Unless the government and the private sector converge and come up with a mutually agreeable and workable solution, achieving UHC shall remain a far-fetched dream. This has been made more clear by the COVID-19 pandemic as resources are diverted to fight the scourge. Even the NHIF that receives contributions from more than 2 million citizens has said it does not have the capacity to cater for the needs of those who contract the virus. Many insurances are also not covering the pandemic or where they are the rates are not affordable to most because it is a rider to another cover. This is happening despite the fact that the virus does not know status and is infecting and affecting the rich and the poor alike. Survivors are giving gory details of not just the medical experience but the heavy bills they had to contend with running into hundreds of thousands and into millions depending on the severity and family members infected. Financial catastrophe is a reality for many who have to contend with these bills.

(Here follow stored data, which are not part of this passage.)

(** X2: for a visitor without a session, a click on any item of the menu
    only redirects to the login page with the current path; no request is
    sent, no modal is opened and no notification is raised. *)
Theorem anonymous_click_redirects (hooks : Hooks) (review : ReviewDetails)
  (item : MenuItem) (w : World) :
  session hooks = None ->
  In item (card_menu (ReviewItem hooks review)) ->
  let w' := exec (click hooks review (item_onClick item)) w in
  log w' = log w ++ [routerPush ("/login?returnUrl=" ++ asPath hooks)%string] /\
  modals w' = modals w /\
  notifications w' = notifications w /\
  deleteStatus w' = deleteStatus w /\
  reportStatus w' = reportStatus w.
Proof.
  intros Hs Hin. cbv zeta.
  unfold ReviewItem, card_menu in Hin.
  rewrite menu_of_others in Hin by (rewrite Hs; discriminate).
  assert (Hh : exists reason, item_onClick item = handleReportReviewH reason).
  { destruct Hin as [<- | [<- | []]]; eexists; reflexivity. }
  destruct Hh as [reason ->].
  unfold exec, click, handleReportReview. rewrite Hs. cbn. auto.
Qed.

Lemma anonymous_click_redirects_witness :
  log (exec (click (useHooks None "/models/3" world0) review7
               (item_onClick report_tos_item)) world0)
  = [routerPush "/login?returnUrl=/models/3"].
Proof.
  apply (anonymous_click_redirects (useHooks None "/models/3" world0)
           review7 report_tos_item world0).
  - reflexivity.
  - simpl. auto.
Defined.

(** X3: for the author, a click on any item of the menu opens the delete
    confirmation and does nothing else: no request is sent and neither
    mutation changes status. *)
Theorem author_click_opens_confirmation (hooks : Hooks)
  (review : ReviewDetails) (item : MenuItem) (w : World) :
  session_id (session hooks) = Some (user_id (user review)) ->
  In item (card_menu (ReviewItem hooks review)) ->
  let w' := exec (click hooks review (item_onClick item)) w in
  log w' = log w ++ [openConfirmModalE (delete_settings hooks review)] /\
  modals w' =
    modals w ++ [(nextModalId w, ConfirmModal (delete_settings hooks review))] /\
  deleteStatus w' = deleteStatus w /\
  reportStatus w' = reportStatus w /\
  notifications w' = notifications w.
Proof.
  intros Ha Hin. cbv zeta.
  unfold ReviewItem, card_menu in Hin.
  rewrite (menu_of_author _ _ Ha) in Hin.
  destruct Hin as [<- | []].
  unfold exec. cbn. auto.
Qed.

Lemma author_click_opens_confirmation_witness :
  let hooks := useHooks owner_session "/models/3" world0 in
  let w' := exec (click hooks review7 (item_onClick delete_item)) world0 in
  log w' = [openConfirmModalE (delete_settings hooks review7)] /\
  modals w' = [(0%nat, ConfirmModal (delete_settings hooks review7))] /\
  deleteStatus w' = Idle /\
  reportStatus w' = Idle /\
  notifications w' = [].
Proof.
  apply (author_click_opens_confirmation
           (useHooks owner_session "/models/3" world0) review7 delete_item
           world0).
  - reflexivity.
  - simpl. auto.
Defined.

The situation is so dire, that in one of the recent briefings, the President said that every citizen must enrol in an insurance programme, ranging from the NHIF cover to private insurance. This is a clear indication that things must change urgently. It is a good starting point so that even as packages are made, the stratums will dictate who offers what while ensuring all lives are catered for as they all matter.

The affordability of drugs cannot be ignored if the UHC is to be achieved. The government needs to meet with manufacturers and suppliers of drugs to work out a modality of ensuring medicines are affordable especially in government facilities. the government must ensure conducive local manufacturing conditions are established so as to encourage homegrown solutions.

The COVID pandemic has taught us that we cannot rely on imports because when push comes to shove, every country will be on its own. Unfortunately, even with policy on encouraging local manufacturing being in place, Kenya still lacks sufficient local manufacturing of medicinal drugs mostly due to the stringent measures that favour imports.Jayesh Saini and Towards Achieving Universal Health Coverage

KEMSA  needs to be more involved in soliciting for most affordable medicines while at the same time coming up with regional disease based pharmaceutical packages/kits to ensure that drugs not used in an area are not sent to that area. For example, why should drugs for malaria be sent in a region where malaria is not found?

This mass distribution of drugs has created ways of pilferage where drugs leave the government facilities and find themselves in private facilities in regions where they are required and patients are directed to those pharmacies where they get the medicines at higher rates than if they had gotten them from government facilities. This is a clear indication of a need for a robust ICT system that tracks movement of pharmaceutical products form warehouses to the health facilities and out of the facilities.